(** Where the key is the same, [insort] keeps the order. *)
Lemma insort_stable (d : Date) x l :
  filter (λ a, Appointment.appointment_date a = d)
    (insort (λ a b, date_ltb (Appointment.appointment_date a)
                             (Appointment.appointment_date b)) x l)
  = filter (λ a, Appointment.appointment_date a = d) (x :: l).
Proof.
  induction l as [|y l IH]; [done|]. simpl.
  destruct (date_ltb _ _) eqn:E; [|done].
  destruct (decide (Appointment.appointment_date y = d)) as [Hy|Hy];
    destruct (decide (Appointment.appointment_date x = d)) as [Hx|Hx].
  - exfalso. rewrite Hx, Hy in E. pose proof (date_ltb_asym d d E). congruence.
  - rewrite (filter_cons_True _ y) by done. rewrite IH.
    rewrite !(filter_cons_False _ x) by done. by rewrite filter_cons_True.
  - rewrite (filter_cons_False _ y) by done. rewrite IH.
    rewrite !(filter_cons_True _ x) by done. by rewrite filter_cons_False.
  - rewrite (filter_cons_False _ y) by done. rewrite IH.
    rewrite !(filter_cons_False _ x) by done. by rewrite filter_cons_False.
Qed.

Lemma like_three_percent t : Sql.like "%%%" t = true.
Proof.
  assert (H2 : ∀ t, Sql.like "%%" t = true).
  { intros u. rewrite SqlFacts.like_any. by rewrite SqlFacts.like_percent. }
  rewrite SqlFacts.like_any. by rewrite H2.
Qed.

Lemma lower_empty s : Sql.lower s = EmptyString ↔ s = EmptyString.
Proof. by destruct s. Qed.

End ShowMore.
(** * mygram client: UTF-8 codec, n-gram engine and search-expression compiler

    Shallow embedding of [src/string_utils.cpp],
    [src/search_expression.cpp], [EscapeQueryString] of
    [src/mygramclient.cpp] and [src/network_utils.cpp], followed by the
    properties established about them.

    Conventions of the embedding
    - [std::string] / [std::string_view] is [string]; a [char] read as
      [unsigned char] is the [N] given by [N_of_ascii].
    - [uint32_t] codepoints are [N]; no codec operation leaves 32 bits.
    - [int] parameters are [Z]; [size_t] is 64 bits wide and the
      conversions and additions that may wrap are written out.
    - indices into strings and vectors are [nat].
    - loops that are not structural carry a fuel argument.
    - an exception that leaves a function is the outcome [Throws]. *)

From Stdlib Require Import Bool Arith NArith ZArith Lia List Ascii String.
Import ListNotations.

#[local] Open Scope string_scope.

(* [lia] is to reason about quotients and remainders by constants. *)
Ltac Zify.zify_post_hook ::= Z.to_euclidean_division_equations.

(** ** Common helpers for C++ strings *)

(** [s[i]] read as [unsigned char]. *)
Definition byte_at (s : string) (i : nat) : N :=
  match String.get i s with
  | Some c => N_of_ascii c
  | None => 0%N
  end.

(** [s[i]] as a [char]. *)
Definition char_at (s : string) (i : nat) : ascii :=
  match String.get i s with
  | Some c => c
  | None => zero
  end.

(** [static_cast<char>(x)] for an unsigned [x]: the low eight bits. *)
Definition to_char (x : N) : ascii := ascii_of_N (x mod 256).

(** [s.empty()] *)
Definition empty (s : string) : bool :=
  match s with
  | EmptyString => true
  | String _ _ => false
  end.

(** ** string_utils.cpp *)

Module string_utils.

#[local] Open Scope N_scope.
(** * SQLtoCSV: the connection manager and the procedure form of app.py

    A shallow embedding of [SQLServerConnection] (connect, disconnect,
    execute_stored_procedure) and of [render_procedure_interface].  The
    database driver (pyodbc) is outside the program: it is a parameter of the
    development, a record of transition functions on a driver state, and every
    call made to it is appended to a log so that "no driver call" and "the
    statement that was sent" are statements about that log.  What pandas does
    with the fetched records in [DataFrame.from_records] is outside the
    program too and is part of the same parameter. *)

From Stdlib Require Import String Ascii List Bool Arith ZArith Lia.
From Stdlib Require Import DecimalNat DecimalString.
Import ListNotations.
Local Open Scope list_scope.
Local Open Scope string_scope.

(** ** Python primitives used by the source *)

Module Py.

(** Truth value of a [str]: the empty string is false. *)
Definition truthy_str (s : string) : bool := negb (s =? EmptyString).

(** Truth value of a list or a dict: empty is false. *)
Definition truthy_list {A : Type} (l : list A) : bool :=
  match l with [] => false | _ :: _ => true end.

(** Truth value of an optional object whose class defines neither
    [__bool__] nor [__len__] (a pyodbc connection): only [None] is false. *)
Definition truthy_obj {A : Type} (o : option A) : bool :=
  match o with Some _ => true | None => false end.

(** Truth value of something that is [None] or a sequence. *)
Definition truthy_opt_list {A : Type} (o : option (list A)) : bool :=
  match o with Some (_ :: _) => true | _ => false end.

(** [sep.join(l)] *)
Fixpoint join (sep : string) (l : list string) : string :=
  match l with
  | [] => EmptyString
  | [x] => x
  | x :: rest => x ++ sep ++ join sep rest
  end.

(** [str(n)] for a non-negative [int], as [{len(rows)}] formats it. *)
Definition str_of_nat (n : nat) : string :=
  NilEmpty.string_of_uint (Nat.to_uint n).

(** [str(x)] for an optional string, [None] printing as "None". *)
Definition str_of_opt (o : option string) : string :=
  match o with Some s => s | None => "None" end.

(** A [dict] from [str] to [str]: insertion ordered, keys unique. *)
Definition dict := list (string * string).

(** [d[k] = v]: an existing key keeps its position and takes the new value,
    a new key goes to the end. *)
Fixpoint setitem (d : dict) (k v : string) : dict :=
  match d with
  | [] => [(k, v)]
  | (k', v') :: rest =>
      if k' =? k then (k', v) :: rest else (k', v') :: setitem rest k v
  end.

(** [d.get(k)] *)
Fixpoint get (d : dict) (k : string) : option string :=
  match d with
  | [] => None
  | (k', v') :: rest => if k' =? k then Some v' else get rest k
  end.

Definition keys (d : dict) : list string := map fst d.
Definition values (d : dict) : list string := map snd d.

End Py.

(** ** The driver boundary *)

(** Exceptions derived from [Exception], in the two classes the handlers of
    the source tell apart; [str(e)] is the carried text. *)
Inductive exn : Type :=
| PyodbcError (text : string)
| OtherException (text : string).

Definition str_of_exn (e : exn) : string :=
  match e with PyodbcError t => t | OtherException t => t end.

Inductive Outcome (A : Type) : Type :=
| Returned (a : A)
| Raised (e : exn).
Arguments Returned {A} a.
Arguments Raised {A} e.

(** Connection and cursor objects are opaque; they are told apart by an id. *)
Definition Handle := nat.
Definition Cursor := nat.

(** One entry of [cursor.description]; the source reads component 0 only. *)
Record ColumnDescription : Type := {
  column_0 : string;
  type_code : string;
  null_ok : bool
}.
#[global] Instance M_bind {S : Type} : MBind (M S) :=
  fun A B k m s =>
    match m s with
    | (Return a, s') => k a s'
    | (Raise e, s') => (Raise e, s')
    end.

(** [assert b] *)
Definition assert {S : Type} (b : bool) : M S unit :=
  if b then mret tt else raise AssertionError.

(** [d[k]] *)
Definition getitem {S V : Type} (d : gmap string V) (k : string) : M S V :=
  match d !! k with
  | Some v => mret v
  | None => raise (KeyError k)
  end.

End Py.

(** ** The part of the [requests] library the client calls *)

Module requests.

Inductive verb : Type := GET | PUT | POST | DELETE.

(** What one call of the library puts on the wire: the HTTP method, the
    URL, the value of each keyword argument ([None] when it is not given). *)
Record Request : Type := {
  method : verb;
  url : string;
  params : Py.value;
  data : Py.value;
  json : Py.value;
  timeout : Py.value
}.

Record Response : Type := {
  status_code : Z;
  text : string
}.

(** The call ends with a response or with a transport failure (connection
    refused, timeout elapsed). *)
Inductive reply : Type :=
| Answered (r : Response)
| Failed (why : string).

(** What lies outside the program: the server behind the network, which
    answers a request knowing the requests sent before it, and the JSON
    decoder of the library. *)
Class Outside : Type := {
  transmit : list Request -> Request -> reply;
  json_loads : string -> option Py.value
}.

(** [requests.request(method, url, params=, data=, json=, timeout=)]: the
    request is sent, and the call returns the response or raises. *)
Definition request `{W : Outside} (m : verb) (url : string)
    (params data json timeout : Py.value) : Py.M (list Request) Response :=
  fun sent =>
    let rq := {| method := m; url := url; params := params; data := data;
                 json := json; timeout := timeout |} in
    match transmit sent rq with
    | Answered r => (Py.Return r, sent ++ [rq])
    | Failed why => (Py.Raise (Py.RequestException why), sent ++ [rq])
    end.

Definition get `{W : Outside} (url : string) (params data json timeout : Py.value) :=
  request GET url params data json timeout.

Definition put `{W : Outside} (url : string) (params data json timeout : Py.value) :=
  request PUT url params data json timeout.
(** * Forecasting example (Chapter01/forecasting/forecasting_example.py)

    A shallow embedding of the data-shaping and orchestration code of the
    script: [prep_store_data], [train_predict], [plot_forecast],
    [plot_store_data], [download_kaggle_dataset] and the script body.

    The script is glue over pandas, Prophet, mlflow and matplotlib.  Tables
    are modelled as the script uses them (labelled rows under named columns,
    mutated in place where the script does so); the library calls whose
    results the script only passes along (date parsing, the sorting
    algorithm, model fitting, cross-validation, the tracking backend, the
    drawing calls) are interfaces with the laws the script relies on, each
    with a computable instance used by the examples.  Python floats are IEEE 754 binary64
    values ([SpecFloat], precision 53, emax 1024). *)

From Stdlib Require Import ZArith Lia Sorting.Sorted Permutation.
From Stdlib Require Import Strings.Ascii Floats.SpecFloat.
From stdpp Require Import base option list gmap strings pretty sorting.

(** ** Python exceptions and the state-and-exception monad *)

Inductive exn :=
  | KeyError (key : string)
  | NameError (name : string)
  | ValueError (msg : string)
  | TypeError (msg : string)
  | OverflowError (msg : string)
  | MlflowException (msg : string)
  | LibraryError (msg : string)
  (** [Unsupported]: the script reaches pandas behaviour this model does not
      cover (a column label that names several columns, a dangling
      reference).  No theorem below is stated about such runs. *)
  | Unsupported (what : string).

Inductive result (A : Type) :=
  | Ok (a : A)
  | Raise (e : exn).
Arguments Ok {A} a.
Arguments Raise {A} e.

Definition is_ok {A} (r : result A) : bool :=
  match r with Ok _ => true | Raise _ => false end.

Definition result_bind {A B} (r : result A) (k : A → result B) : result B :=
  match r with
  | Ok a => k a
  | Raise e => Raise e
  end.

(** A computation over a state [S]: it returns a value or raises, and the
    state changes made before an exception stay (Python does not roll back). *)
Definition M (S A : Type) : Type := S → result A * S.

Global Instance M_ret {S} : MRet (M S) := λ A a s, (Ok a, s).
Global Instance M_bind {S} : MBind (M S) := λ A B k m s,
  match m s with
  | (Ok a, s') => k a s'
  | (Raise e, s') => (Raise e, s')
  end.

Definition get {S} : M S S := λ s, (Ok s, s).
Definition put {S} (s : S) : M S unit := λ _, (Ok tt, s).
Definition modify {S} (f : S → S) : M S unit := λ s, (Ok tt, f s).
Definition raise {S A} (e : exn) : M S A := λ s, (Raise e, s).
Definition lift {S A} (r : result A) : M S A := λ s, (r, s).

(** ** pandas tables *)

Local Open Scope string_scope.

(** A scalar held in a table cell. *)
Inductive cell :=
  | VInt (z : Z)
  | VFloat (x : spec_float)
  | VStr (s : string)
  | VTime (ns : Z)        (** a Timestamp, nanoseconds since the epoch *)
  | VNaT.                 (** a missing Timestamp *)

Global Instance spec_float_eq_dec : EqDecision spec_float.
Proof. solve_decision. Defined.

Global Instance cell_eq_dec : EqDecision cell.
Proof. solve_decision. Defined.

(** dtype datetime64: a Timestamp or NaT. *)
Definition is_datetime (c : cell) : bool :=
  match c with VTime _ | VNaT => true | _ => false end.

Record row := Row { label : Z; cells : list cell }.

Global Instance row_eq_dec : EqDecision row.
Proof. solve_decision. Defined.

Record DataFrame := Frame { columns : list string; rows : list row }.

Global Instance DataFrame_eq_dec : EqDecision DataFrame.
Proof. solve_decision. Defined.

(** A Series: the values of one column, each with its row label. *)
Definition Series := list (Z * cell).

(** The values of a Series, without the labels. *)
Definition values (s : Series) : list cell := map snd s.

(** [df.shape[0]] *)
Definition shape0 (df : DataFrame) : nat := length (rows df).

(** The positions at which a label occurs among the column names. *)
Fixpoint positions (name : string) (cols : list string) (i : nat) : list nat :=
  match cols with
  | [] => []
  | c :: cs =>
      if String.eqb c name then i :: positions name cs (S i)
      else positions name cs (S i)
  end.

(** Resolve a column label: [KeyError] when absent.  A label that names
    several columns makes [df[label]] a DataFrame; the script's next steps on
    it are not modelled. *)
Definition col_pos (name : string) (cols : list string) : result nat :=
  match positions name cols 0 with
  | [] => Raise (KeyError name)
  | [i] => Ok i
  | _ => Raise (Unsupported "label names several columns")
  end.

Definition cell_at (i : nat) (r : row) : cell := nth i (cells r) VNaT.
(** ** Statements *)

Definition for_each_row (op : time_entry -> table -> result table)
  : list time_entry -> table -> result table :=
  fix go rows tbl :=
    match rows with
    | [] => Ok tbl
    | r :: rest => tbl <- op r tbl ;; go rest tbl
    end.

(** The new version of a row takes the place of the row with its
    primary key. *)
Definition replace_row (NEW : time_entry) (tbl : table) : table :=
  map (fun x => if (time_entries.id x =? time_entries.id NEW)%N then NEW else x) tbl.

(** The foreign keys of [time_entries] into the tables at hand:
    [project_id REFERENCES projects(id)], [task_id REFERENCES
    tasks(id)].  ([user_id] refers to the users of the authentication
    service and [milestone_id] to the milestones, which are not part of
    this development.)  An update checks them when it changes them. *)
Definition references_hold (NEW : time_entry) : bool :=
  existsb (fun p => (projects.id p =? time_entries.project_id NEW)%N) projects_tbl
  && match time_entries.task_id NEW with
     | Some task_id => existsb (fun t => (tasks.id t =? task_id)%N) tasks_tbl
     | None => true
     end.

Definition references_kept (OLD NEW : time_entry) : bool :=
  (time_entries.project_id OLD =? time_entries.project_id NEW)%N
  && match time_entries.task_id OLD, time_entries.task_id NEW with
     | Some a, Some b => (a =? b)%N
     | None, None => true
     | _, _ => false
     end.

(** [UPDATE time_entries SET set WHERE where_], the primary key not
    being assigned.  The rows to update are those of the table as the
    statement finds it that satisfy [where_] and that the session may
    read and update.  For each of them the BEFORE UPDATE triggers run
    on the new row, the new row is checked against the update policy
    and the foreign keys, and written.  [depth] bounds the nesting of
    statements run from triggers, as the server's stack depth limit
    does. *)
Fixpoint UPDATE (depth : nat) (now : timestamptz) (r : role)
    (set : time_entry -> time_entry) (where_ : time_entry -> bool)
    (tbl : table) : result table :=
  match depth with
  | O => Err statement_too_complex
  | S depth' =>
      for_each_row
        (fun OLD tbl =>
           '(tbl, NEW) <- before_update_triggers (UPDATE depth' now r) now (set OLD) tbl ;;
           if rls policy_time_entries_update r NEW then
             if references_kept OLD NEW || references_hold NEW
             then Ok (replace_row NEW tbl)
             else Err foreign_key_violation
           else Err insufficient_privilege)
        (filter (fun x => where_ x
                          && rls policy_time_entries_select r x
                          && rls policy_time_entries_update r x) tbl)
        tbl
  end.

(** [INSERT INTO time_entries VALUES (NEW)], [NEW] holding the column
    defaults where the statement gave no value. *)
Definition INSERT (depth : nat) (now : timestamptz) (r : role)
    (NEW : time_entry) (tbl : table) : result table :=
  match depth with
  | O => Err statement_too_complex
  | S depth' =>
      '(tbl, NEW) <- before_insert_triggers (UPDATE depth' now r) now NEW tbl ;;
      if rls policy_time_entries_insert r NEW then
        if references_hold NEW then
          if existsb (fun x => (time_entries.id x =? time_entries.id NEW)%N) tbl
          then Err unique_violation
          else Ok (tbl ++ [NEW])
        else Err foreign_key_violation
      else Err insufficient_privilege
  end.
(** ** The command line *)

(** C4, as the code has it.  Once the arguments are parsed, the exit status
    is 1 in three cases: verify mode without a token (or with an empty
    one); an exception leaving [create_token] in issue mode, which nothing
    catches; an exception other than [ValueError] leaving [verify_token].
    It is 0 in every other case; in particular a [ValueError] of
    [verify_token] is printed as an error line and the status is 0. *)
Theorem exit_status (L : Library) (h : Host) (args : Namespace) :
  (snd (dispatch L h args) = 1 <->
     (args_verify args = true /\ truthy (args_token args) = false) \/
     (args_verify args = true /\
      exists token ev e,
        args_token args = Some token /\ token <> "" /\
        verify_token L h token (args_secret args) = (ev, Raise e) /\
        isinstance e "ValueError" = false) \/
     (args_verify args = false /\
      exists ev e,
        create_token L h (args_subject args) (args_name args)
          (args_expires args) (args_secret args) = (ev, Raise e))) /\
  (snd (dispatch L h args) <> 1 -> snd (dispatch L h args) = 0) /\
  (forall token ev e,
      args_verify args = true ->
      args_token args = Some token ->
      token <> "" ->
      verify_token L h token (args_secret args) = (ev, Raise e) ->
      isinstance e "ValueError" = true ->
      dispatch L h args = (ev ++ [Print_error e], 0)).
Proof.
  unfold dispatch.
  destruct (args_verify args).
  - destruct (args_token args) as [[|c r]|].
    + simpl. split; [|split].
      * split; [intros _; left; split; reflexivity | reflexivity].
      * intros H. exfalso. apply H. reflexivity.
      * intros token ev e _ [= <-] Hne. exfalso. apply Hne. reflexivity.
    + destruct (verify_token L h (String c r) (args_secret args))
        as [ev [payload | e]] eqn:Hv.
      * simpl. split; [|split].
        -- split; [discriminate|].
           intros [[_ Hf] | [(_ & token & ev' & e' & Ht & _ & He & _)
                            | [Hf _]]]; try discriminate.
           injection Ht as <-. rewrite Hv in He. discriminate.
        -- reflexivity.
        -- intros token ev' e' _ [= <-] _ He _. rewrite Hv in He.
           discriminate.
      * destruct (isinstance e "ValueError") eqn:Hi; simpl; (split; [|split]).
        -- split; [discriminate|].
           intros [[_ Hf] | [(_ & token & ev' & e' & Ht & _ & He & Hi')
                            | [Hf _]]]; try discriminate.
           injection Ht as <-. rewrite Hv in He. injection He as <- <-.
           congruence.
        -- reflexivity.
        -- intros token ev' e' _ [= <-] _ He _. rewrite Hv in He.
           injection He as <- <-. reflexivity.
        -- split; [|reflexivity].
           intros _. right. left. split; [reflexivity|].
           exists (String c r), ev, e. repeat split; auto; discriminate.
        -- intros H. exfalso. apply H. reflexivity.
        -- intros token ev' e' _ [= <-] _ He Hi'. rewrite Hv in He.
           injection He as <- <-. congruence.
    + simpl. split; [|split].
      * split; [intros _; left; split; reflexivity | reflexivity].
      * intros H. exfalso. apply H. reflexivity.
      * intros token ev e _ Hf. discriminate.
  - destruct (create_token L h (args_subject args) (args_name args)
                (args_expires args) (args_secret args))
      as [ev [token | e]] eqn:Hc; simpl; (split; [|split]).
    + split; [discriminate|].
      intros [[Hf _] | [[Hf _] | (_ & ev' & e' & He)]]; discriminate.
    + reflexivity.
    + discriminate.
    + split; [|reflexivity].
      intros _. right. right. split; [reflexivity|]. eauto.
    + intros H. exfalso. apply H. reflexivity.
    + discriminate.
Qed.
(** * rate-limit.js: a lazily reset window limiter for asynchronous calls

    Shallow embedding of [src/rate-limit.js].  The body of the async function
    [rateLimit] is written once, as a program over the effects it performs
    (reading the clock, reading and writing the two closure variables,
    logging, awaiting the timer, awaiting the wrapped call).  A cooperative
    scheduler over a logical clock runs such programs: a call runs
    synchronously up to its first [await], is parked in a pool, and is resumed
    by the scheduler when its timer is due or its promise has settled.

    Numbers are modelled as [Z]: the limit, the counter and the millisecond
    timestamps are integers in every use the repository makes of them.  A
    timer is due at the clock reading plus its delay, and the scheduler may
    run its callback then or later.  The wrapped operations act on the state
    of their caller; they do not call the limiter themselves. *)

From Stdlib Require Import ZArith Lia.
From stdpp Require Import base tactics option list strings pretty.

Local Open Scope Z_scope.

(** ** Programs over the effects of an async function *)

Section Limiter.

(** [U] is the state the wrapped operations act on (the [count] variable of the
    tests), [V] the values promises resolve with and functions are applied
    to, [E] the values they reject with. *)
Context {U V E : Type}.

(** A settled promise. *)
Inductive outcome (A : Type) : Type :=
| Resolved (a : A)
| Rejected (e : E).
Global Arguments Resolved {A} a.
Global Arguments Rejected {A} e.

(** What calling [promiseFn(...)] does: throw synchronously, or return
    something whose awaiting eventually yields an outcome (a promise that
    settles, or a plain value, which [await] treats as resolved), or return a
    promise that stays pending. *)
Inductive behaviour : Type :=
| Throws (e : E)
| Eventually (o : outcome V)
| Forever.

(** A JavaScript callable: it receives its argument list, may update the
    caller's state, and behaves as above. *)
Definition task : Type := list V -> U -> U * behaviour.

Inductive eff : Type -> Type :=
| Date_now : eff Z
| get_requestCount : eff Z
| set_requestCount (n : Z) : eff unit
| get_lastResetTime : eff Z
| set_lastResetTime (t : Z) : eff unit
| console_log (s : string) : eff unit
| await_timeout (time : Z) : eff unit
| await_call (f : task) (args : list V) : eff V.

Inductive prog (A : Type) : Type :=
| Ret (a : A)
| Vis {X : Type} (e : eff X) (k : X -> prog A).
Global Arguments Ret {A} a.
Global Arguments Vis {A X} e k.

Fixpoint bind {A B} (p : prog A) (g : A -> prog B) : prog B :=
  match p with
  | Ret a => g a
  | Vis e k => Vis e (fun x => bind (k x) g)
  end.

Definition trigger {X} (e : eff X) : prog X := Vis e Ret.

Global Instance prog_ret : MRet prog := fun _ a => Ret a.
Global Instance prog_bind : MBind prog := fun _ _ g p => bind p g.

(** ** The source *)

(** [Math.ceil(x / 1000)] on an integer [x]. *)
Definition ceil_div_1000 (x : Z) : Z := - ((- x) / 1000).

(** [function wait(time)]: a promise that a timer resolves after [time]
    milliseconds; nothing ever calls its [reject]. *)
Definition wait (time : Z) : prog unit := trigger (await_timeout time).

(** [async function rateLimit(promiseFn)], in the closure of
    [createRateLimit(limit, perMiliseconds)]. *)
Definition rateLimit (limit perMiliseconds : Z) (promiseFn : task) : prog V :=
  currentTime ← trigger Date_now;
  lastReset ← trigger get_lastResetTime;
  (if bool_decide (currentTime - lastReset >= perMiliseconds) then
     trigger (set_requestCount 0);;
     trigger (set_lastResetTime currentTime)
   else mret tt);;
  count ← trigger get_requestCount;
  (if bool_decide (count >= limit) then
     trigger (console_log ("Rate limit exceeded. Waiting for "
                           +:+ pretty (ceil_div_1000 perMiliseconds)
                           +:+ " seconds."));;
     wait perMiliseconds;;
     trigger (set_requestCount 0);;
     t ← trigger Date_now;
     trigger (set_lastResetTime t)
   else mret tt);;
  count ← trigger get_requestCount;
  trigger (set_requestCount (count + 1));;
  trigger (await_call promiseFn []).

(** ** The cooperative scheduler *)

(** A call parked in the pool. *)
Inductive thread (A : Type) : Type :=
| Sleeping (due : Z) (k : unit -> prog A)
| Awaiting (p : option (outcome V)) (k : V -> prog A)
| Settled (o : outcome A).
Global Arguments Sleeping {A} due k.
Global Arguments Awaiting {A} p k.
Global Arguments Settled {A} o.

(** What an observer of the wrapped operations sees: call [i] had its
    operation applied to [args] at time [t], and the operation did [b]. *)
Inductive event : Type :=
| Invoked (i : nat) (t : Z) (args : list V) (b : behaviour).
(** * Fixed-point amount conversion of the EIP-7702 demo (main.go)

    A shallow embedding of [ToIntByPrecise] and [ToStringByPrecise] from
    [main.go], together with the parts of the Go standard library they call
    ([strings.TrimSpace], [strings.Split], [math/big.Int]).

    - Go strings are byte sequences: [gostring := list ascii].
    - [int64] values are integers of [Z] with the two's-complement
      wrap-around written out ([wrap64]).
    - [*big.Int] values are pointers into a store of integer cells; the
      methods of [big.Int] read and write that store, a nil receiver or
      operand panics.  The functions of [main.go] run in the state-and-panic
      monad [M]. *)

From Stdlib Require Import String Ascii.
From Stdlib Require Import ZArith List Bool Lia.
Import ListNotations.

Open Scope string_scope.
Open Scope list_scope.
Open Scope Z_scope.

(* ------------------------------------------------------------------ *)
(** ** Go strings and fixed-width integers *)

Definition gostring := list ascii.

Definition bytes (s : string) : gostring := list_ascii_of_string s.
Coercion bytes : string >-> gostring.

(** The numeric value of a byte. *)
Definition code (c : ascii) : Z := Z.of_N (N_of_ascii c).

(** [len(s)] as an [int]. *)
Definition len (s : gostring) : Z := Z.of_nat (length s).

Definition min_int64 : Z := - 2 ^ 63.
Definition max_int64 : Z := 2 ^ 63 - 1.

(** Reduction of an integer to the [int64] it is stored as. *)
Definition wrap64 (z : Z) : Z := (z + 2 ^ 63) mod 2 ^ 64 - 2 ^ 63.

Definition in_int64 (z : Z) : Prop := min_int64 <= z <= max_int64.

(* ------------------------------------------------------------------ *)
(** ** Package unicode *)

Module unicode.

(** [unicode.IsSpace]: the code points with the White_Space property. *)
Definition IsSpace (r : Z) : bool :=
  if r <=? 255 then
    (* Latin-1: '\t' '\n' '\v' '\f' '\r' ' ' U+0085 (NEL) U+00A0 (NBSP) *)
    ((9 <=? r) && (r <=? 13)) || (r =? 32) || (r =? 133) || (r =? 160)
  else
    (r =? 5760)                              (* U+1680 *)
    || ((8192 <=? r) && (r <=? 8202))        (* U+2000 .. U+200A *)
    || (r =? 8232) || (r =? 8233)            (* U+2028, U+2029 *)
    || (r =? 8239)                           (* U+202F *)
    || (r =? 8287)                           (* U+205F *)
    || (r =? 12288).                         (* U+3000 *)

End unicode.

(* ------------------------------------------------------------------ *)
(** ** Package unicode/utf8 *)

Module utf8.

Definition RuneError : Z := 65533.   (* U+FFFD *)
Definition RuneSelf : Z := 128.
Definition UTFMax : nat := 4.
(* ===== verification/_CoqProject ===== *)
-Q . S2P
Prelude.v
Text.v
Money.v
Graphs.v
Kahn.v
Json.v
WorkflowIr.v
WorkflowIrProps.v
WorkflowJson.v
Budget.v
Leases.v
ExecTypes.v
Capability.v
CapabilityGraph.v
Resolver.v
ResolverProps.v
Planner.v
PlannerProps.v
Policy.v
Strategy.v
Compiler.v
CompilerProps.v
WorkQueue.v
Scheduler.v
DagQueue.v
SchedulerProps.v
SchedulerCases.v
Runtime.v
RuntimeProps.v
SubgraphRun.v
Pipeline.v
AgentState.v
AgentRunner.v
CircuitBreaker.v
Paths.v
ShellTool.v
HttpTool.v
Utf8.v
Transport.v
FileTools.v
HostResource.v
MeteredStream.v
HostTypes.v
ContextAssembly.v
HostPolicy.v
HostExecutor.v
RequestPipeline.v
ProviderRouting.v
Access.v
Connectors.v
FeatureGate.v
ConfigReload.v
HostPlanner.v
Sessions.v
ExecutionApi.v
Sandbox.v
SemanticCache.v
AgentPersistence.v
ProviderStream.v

### Directions for this task
Copy each line holding "which" from the material above.

### Output for this task
(** What lies outside the program: the server behind the network, which
(** The positions at which a label occurs among the column names. *)
    service and [milestone_id] to the milestones, which are not part of
    one); an exception leaving [create_token] in issue mode, which nothing
    settles, or a plain value, which [await] treats as resolved), or return a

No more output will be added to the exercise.